What Causes Fetal Megacystis?
Fetal megacystis primarily refers to the measurement of the fetal bladder’s longitudinal diameter via ultrasound examination between 10 and 14 weeks of gestation. A diagnosis of megacystis is made when the fetal bladder’s longitudinal diameter is equal to or greater than 7 mm. Below, we address the underlying causes of fetal megacystis.

What Causes Fetal Megacystis?
This condition may result from chromosomal abnormalities or genetic disorders. Second, inadequate development of the fertilized egg can also lead to this condition. Third, infants with relatively low immunity may exhibit transient functional issues that gradually improve over time. Fourth, external factors—including environmental noise and an unhealthy diet—may contribute to the condition. During the second trimester, more accurate assessments can be obtained via ultrasound; however, the majority of cases carry a poor prognosis, leading most families to opt for pregnancy termination. In a minority of cases, megacystis occurs in isolation without associated structural anomalies.
Fetal megacystis most commonly manifests during early pregnancy. Pregnant women may experience heightened morning sickness, increased irritability, and loss of appetite. Dietary adjustments—including consumption of foods that promote appetite and strengthen the spleen—can help improve mood and nutritional intake. High-quality protein intake is essential, as the early embryo cannot synthesize amino acids independently and relies entirely on maternal supply. Insufficient amino acid or protein availability may impair fetal growth and even contribute to congenital malformations. Maternal protein intake should be no less than 40 grams per day to meet physiological demands.
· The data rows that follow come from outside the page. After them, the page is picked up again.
(** (year, month, day, hours, minutes, seconds) *)
Definition utc_from_posix_time (time : Z) : option (Z * Z * Z * Z * Z * Z) :=
  if negb (is_valid_posix_time time) then None
  else
    let days := time /c SECS_PER_DAY in
    let leftover_seconds := time %c SECS_PER_DAY in
    let '(days, leftover_seconds) :=
      if leftover_seconds <? 0 then (days - 1, leftover_seconds + SECS_PER_DAY)
      else (days, leftover_seconds) in
    let days := days + 719468 in
    let era := (if days >? 0 then days else days - 146096) /c 146097 in
    let day_of_era := days - era * 146097 in
    let year_of_era := (day_of_era - day_of_era /c 1460 + day_of_era /c 36524
                        - day_of_era /c 146096) /c 365 in
    let out_year := c_int (year_of_era + era * 400) in
    let day_of_year := day_of_era - (365 * year_of_era + year_of_era /c 4 - year_of_era /c 100) in
    let month_of_year := (5 * day_of_year + 2) /c 153 in
    let out_month := c_int (if month_of_year <? 10 then month_of_year + 3 else month_of_year - 9) in
    let out_year := if out_month <=? 2 then out_year + 1 else out_year in
    let out_day := c_int (day_of_year - (153 * month_of_year + 2) /c 5 + 1) in
    let out_hours := c_int (leftover_seconds /c SECS_PER_HOUR) in
    let leftover_seconds := leftover_seconds %c SECS_PER_HOUR in
    let out_minutes := c_int (leftover_seconds /c 60) in
    let out_seconds := c_int (leftover_seconds %c 60) in
    Some (out_year, out_month, out_day, out_hours, out_minutes, out_seconds).

Definition OPENSSL_tm_to_posix (t : tm) : option Z :=
  posix_time_from_utc (tm_year t + 1900) (tm_mon t + 1) (tm_mday t) (tm_hour t) (tm_min t) (tm_sec t).

Definition OPENSSL_posix_to_tm (time : Z) : option tm :=
  match utc_from_posix_time time with
  | None => None
  | Some (y, mo, d, h, mi, s) => Some (mk_tm (y - 1900) (mo - 1) d h mi s 0 0 0)
  end.

(** [time_t] has 4 or 8 bytes; [time_t_size] is [sizeof(time_t)]. *)
Definition OPENSSL_timegm (time_t_size : Z) (t : tm) : option Z :=
  match OPENSSL_tm_to_posix t with
  | None => None
  | Some posix_time =>
      if (time_t_size =? 4) && ((posix_time >? INT32_MAX) || (posix_time <? INT32_MIN)) then None
      else Some (swrap (time_t_size * 8) posix_time)
  end.

Definition OPENSSL_gmtime (time : Z) : option tm := OPENSSL_posix_to_tm time.

Definition OPENSSL_gmtime_adj (t : tm) (offset_day offset_sec : Z) : option tm :=
  match OPENSSL_tm_to_posix t with
  | None => None
  | Some posix_time =>
      let posix_time := c_int64 (posix_time + c_int64 (offset_day * SECS_PER_DAY)) in
      if (posix_time >? 0) && (offset_sec >? INT64_MAX - posix_time) then None
      else if (posix_time <? 0) && (offset_sec <? INT64_MIN - posix_time) then None
      else OPENSSL_posix_to_tm (c_int64 (posix_time + offset_sec))
  end.

(** (out_days, out_secs) *)
Definition OPENSSL_gmtime_diff (from to : tm) : option (Z * Z) :=
  match OPENSSL_tm_to_posix to with
  | None => None
  | Some time_to =>
      match OPENSSL_tm_to_posix from with
      | None => None
      | Some time_from =>
          let timediff := c_int64 (time_to - time_from) in
          let daydiff := timediff /c SECS_PER_DAY in
          let timediff := timediff %c SECS_PER_DAY in
          Some (c_int daydiff, c_int timediff)
      end
  end.

(** ** The proleptic Gregorian calendar, counted day by day *)

Definition leap (y : Z) : bool := ((y mod 4 =? 0) && negb (y mod 100 =? 0)) || (y mod 400 =? 0).
Definition days_in_year (y : Z) : Z := if leap y then 366 else 365.
Definition days_in_month (y m : Z) : Z :=
  match m with
  | 1 | 3 | 5 | 7 | 8 | 10 | 12 => 31
  | 4 | 6 | 9 | 11 => 30
  | 2 => if leap y then 29 else 28
  | _ => 0
  end.

(** Days from 0000-01-01 to [y]-01-01, and from [y]-01-01 to the first of month [m]. *)
Fixpoint days_before_year (y : nat) : Z :=
  match y with O => 0 | S k => days_before_year k + days_in_year (Z.of_nat k) end.
Fixpoint days_before_month (y : Z) (m : nat) : Z :=
  match m with O => 0 | S k => days_before_month y k + days_in_month y (Z.of_nat k) end.

(** The POSIX time of a UTC instant: the day number relative to 1970-01-01 (day 719528), times
    86400, plus the seconds of the day. *)
Definition calendar_time (y m d h mi s : Z) : Z :=
  (days_before_year (Z.to_nat y) + days_before_month y (Z.to_nat m) + (d - 1) - 719528) * 86400
  + h * 3600 + mi * 60 + s.

(** ** Lemmas *)

(** Truncating division with the usual offset for negative dividends is the floor. *)
Lemma quot_floor a b : 0 < b -> (if a >=? 0 then a else a - (b - 1)) /c b = a / b.
Proof.
  intros Hb. destruct (Z.geb_spec a 0); [apply Z.quot_div_nonneg; lia|].
  rewrite <- (Z.opp_involutive (a - (b - 1))), Z.quot_opp_l, Z.quot_div_nonneg by lia.
  Z.div_mod_to_equations. nia.
Qed.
Comprehensive evaluation—including detailed fetal anatomical assessment and urinalysis—can be performed. If no significant abnormalities are detected, dynamic observation may be appropriate, as spontaneous resolution is possible. In cases where bladder enlargement results from urinary tract obstruction accompanied by oligohydramnios—but with confirmed normal renal function—urethral stenting may be considered to relieve the obstruction. Neonates with normal renal function, serum creatinine levels, and creatinine clearance generally have a favorable prognosis.
The above outlines the potential causes of fetal megacystis. We hope this information is helpful to you.